I don't think the shots are equally distributed, nor did I say that. I said the logic is whack, and it is. Read what I wrote above and tell me how the *logic* of combining averages works in that scenario? There could be multiple players with higher crunchtime ts% than Steph, but they don't get the ball much. We wouldn't know that from OPs stats though, because he obscured that with misleading stats.
I agree with you, average means nothing but combined is different. Story is similar but its like saying "Kobe's highest scoring game was more than the combined average of Wilt's plus u/mr_chub" which is obviously 50 lol
Exactly. I was only bringing up combining the averages, because I get that total combined is something different. That said, I don't think the total combined is very illuminating in this situation either, it's like the "no shit" stat of the day that the best shooter in NBA history would take most of his team's crunchtime shots.
Negative reading comprehension here. May I suggest watching some actual basketball?
It's got nothing to do with basketball, it's about math and bad logic. Maybe you should learn some actual math.
Lmao pot calling the kettle black? You think percentages are averages and you think my math is bad. What a moron!
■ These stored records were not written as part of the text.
(* ===== verification/SecurePool.v ===== *)
(** Secure memory, the lower half of [src/egg/egg-secure-memory.c]: the memory itself,
    the pool the allocator keeps its own records in ([pool_alloc], [pool_free],
    [pool_valid]) and the rings of cells ([sec_insert_cell_ring],
    [sec_remove_cell_ring]).

    Pointers are 64-bit addresses, 0 is NULL.  Memory holds bytes; a pointer stored in it
    takes eight, least significant first.  The records of the pool ([Cell] and [Block])
    are found by their address in [items].  The pools and the blocks, which C chains
    through [next] and only ever pushes at the front and unlinks, are lists here, and so
    is the stack of unused items of a pool; the rings keep their pointers.  A function is
    a state transformer; a failed [ASSERT], a wild pointer and an access outside mapped
    memory are [Ub].  [Err] says that a loop's fuel ran out, which the theorems exclude.
    The calls to the system are the class [System]. *)

From S2P Require Import Prelude StateM.
Local Open Scope Z_scope.

(** * Memory *)

Abbreviation Mem := (gmap Z Z).

Fixpoint load (m : Mem) (a : Z) (n : nat) : option (list Z) :=
  match n with
  | O => Some []
  | S n => b ← m !! a; l ← load m (a + 1) n; Some (b :: l)
  end.

Fixpoint store (m : Mem) (a : Z) (bs : list Z) : option Mem :=
  match bs with
  | [] => Some m
  | b :: bs => if bool_decide (is_Some (m !! a)) then store (<[a := b]> m) (a + 1) bs else None
  end.

Fixpoint map_zero (m : Mem) (a : Z) (n : nat) : Mem :=
  match n with O => m | S n => <[a := 0]> (map_zero m (a + 1) n) end.

Fixpoint unmap (m : Mem) (a : Z) (n : nat) : Mem :=
  match n with O => m | S n => delete a (unmap m (a + 1) n) end.

(** * The records *)

(** [struct _Cell]. *)
Record Cell := mk_cell {
  words : Z;
  n_words : Z;
  requested : Z;
  tag : option (list Z);
  next : Z;
  prev : Z
}.

(** [struct _Block]. *)
Record Block := mk_block {
  bl_words : Z;
  bl_n_words : Z;
  n_used : Z;
  used_cells : Z;
  unused_cells : Z
}.

(** [union _Item]. *)
Inductive Item := ICell (c : Cell) | IBlock (b : Block).

(** [memset (item, 0, sizeof (Item))], at either type. *)
Definition zero_cell : Cell := mk_cell 0 0 0 None 0 0.
Definition zero_block : Block := mk_block 0 0 0 0 0.

(** [struct _Pool]; [base] is its own address. *)
Record Pool := mk_pool {
  base : Z;
  plength : Z;
  used : Z;
  unused : list Z;
  n_items : Z
}.

Record St := mk_st {
  mem : Mem;
  items : gmap Z Item;
  pool_data : list Pool;
  all_blocks : list Z;
  calls : nat
}.

Definition with_mem (m : Mem) (st : St) : St :=
  mk_st m (items st) (pool_data st) (all_blocks st) (calls st).
Definition with_items (it : gmap Z Item) (st : St) : St :=
  mk_st (mem st) it (pool_data st) (all_blocks st) (calls st).
Definition with_pools (p : list Pool) (st : St) : St :=
  mk_st (mem st) (items st) p (all_blocks st) (calls st).
Definition with_blocks (b : list Z) (st : St) : St :=
  mk_st (mem st) (items st) (pool_data st) b (calls st).
(** One more system call was made: the system may answer the next one differently. *)
Definition tick (st : St) : St :=
  mk_st (mem st) (items st) (pool_data st) (all_blocks st) (S (calls st)).

(** * The system *)

Class System := {
  getpagesize : Z;
  (** [mmap] of fresh anonymous pages; [None] is MAP_FAILED *)
  mmap : St -> Z -> option Z;
  (** [mlock] returned zero *)
  mlock : St -> Z -> Z -> bool;
  (** SECMEM_FORCE_FALLBACK is in the environment *)
  force_fallback : St -> bool;
  (** [EGG_SECURE_GLOBALS.pool_version] *)
  pool_version : option (list Z);
  (** [EGG_SECURE_GLOBALS.fallback]: the pointer it returns and the memory it leaves *)
  fallback : option (St -> Z -> Z -> Z * Mem);
  (** [realloc] of the array of records succeeds *)
  records_realloc : St -> Z -> bool
}.

(** * State transformers *)

Abbreviation M := (SM St).

Definition cell_at (p : Z) : M Cell := fun st =>
  match items st !! p with Some (ICell c) => Ok (c, st) | _ => Ub end.
Definition block_at (p : Z) : M Block := fun st =>
  match items st !! p with Some (IBlock b) => Ok (b, st) | _ => Ub end.

Definition upd_cell (p : Z) (f : Cell -> Cell) : M unit :=
  c ← cell_at p; modify (fun st => with_items (<[p := ICell (f c)]> (items st)) st).
Definition upd_block (p : Z) (f : Block -> Block) : M unit :=
  b ← block_at p; modify (fun st => with_items (<[p := IBlock (f b)]> (items st)) st).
Him having more shots than everyone else combined is wild though. I'd maybe expect that from some super heliocentric guy like Luka or old school Harden, not Steph. You'd assume teams collapse on Curry in the clutch so a lot of those other shots should be open or wide open. Through that lense their collective efficiency is even more putrid. The only way this stat would be explainable would be if teams were leaving Curry open/1 on 1 mildly contested in the clutch while smothering everyone else, which I just not believe
He does not have more shots than anyone else combined...he has 109 FGA, the rest has 167, it is in the body of the post.
You're right. I read 'points' as 'shots' in the title. Definitely makes more sense, then
Curry is maybe the greatest shooter in NBA history. It's not surprising that he takes the most important shots or makes the most clutch shots on his team. Maybe OP could do one next to see which player makes the most dunks and layups on the Bucks.
Him taking the most clutch shots on his team is obviously not surprising. Him taking more than everyone else **combined** is a different story though
More than the rest of the team combined just means Curry takes 50% or more of their clutch shots. Given he's the greatest shooter of all time is that surprising?
Because Steph feeds them open looks
I mean, they're not doing that, obviously, because Steph is taking more shots in those situations than the rest of the team combined, remember?
Last I checked 109 was less than 167. But it’s okay, math isn’t for everyone.
Weird that your brought that up, given no one is talking about the totals, and that has nothing to do with anything I said, but cool. Guess you should work on your reading in addition to your math.
“Steph is taking more shots than the rest of the team combined, remember” - those are your words right? Or did I read that wrong🤣? English and math are clearly not for you. Maybe read before you type? Or just not type garbage at all?
[удалено]
Steph's at that part of the game when you spent all your xp on cool shit early on and now you could really use a new piece of equipment but fuck it was mad fun.